[REQUIRED ACTION]
In the entries below, which lines run from the one containing "unfold visualize_expenses. destruct" to the one containing "w => menu_loop stdin w"? Copy exactly those lines, ends included, and no others.

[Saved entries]
☆ ☆ ☆ ☆

(** ** Derived views *)

Lemma print_all_frame (ls : list line) (t : Tracker) :
  df (fold_left (fun t l => print l t) ls t) = df t /\
  disk (fold_left (fun t l => print l t) ls t) = disk t.
Proof.
  revert t. induction ls as [| l ls IH]; intros t; simpl; [split; reflexivity |].
  destruct (IH (print l t)) as [Hdf Hdisk]. rewrite Hdf, Hdisk.
  split; reflexivity.
Qed.

(** C10. Read-only views: [get_summary], [filter_expenses] and
    [generate_report] leave the table and the file as they found them;
    they only print. *)
Theorem views_are_read_only t category start_date end_date min_amount :
  (df (get_summary t) = df t /\ disk (get_summary t) = disk t) /\
  (df (filter_expenses t category start_date end_date min_amount) = df t /\
   disk (filter_expenses t category start_date end_date min_amount) = disk t) /\
  (df (generate_report t) = df t /\ disk (generate_report t) = disk t).
Proof.
  split; [| split].
  - unfold get_summary. destruct (df t) eqn:E; [split; auto |].
    rewrite <- E. apply print_all_frame.
  - unfold filter_expenses.
    destruct (filtered t category start_date end_date min_amount)
      as [[e | e] | [| r rows]]; split; reflexivity.
  - unfold generate_report. destruct (df t) eqn:E; [split; auto |].
    rewrite <- E. destruct (has_dt _); [apply print_all_frame | split; reflexivity].
Qed.

End FilterExpenses.

(** The scenario [filter(category="Food", min_amount=15)]: only the
    February row is left. *)
Example scenario_filter :
  filter_expenses (lib := fragment) (mkTracker scenario (Some (Csv scenario)) [])
    (Some (PyStr "Food")) None None (Some (PyStr "15"))
  = mkTracker scenario (Some (Csv scenario))
      [Frame [mkExpense (Ts (mkCivil 2024 2 3 0)) 20 "Food" "dinner"]].
Proof. reflexivity. Qed.




(** The scenarios of the summary and of the report, on the fragment's
    sums. *)
Example scenario_summary :
  stdout (get_summary (lib := fragment) (mkTracker scenario None []))
  = [Text "Expense Summary:";
     Money "Total Expenses" 35;
     Money "Average Expense" (35 / 3)%float;
     Text "";
     Text "Expenses by Category:";
     Money "Food" 30;
     Money "Transport" 5].
Proof. reflexivity. Qed.

Example scenario_report :
  stdout (generate_report (lib := fragment) (mkTracker scenario None []))
  = [Text "Expense Report";
     Text "==============================";
     Money "Total Expenses" 35;
     TopCategory (Some "Food");
     Text "";
     Text "Monthly Spending:";
     Monthly (2024, 1)%Z 15;
     Monthly (2024, 2)%Z 20].
Proof. reflexivity. Qed.

(** * Further properties *)

(** ** Printing *)

Lemma print_all_stdout (ls : list line) (t : Tracker) :
  stdout (fold_left (fun t l => print l t) ls t) = stdout t ++ ls.
Proof.
  revert t. induction ls as [| l ls IH]; intros t; simpl.
  - symmetry. apply app_nil_r.
  - rewrite IH. simpl. rewrite <- app_assoc. reflexivity.
Qed.

Lemma say_frame (ls : list line) (w : World) :
  df (tracker (say ls w)) = df (tracker w) /\
  disk (tracker (say ls w)) = disk (tracker w) /\
  png (say ls w) = png w.
Proof.
  unfold say, on_tracker. simpl.
  destruct (print_all_frame ls (tracker w)) as [-> ->]. auto.
Qed.

(** ** The loop of [main] *)

Section Sessions.
Context {lib : Pandas} {plt : Pyplot}.

Lemma visualize_expenses_raises (w w' : World) :
  visualize_expenses w = inl w' -> w' = w.
Proof.
  unfold visualize_expenses. destruct (df (tracker w)); [discriminate |].
  destruct (_ && _); [discriminate | congruence].
Qed.

(** The loop, one iteration unfolded. *)
Lemma menu_loop_eq (stdin : list string) (w : World) :
  menu_loop stdin w =
  let w := say menu w in
  match stdin with
  | [] => Crashed EOFError w
  | choice :: stdin =>
      if choice =? "1" then
        match stdin with
        | date :: amount :: category :: description :: stdin =>
            menu_loop stdin
              (on_tracker
                 (fun t => add_expense t (PyStr date) (PyStr amount)
                             category description)
                 (say add_prompts w))
        | _ =>
            Crashed EOFError (say (firstn (S (List.length stdin)) add_prompts) w)
        end
      else if choice =? "2" then menu_loop stdin (on_tracker get_summary w)
      else if choice =? "3" then
        match stdin with
        | category :: start_date :: end_date :: min_amount :: stdin =>
            let w := say filter_prompts w in
            match filter_expenses_raises (tracker w)
                    (Some (PyStr category)) (Some (PyStr start_date))
                    (Some (PyStr end_date)) (Some (PyStr min_amount)) with
            | Some e => Crashed (Uncaught e) w
            | None =>
                menu_loop stdin
                  (on_tracker
                     (fun t => filter_expenses t
                                 (Some (PyStr category)) (Some (PyStr start_date))
                                 (Some (PyStr end_date)) (Some (PyStr min_amount)))
                     w)
            end
        | _ =>
            Crashed EOFError (say (firstn (S (List.length stdin)) filter_prompts) w)
        end
      else if choice =? "4" then
        match generate_report_raises (tracker w) with
        | Some e => Crashed (Uncaught e) w
        | None => menu_loop stdin (on_tracker generate_report w)
        end
      else if choice =? "5" then
        match visualize_expenses w with
        | inr w => menu_loop stdin w
        | inl w => Crashed (visualize_expenses_crash w) w
        end
      else if choice =? "6" then Exited (say [Text "Exiting program..."] w)
      else menu_loop stdin (say [Text "Invalid choice. Try again."] w)
  end.
Proof. destruct stdin; reflexivity. Qed.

☆ ☆ ☆ ☆

[ANSWER SECTION]
  unfold visualize_expenses. destruct (df (tracker w)); [discriminate |].
  destruct (_ && _); [discriminate | congruence].
Qed.

(** The loop, one iteration unfolded. *)
Lemma menu_loop_eq (stdin : list string) (w : World) :
  menu_loop stdin w =
  let w := say menu w in
  match stdin with
  | [] => Crashed EOFError w
  | choice :: stdin =>
      if choice =? "1" then
        match stdin with
        | date :: amount :: category :: description :: stdin =>
            menu_loop stdin
              (on_tracker
                 (fun t => add_expense t (PyStr date) (PyStr amount)
                             category description)
                 (say add_prompts w))
        | _ =>
            Crashed EOFError (say (firstn (S (List.length stdin)) add_prompts) w)
        end
      else if choice =? "2" then menu_loop stdin (on_tracker get_summary w)
      else if choice =? "3" then
        match stdin with
        | category :: start_date :: end_date :: min_amount :: stdin =>
            let w := say filter_prompts w in
            match filter_expenses_raises (tracker w)
                    (Some (PyStr category)) (Some (PyStr start_date))
                    (Some (PyStr end_date)) (Some (PyStr min_amount)) with
            | Some e => Crashed (Uncaught e) w
            | None =>
                menu_loop stdin
                  (on_tracker
                     (fun t => filter_expenses t
                                 (Some (PyStr category)) (Some (PyStr start_date))
                                 (Some (PyStr end_date)) (Some (PyStr min_amount)))
                     w)
            end
        | _ =>
            Crashed EOFError (say (firstn (S (List.length stdin)) filter_prompts) w)
        end
      else if choice =? "4" then
        match generate_report_raises (tracker w) with
        | Some e => Crashed (Uncaught e) w
        | None => menu_loop stdin (on_tracker generate_report w)
        end
      else if choice =? "5" then
        match visualize_expenses w with
        | inr w => menu_loop stdin w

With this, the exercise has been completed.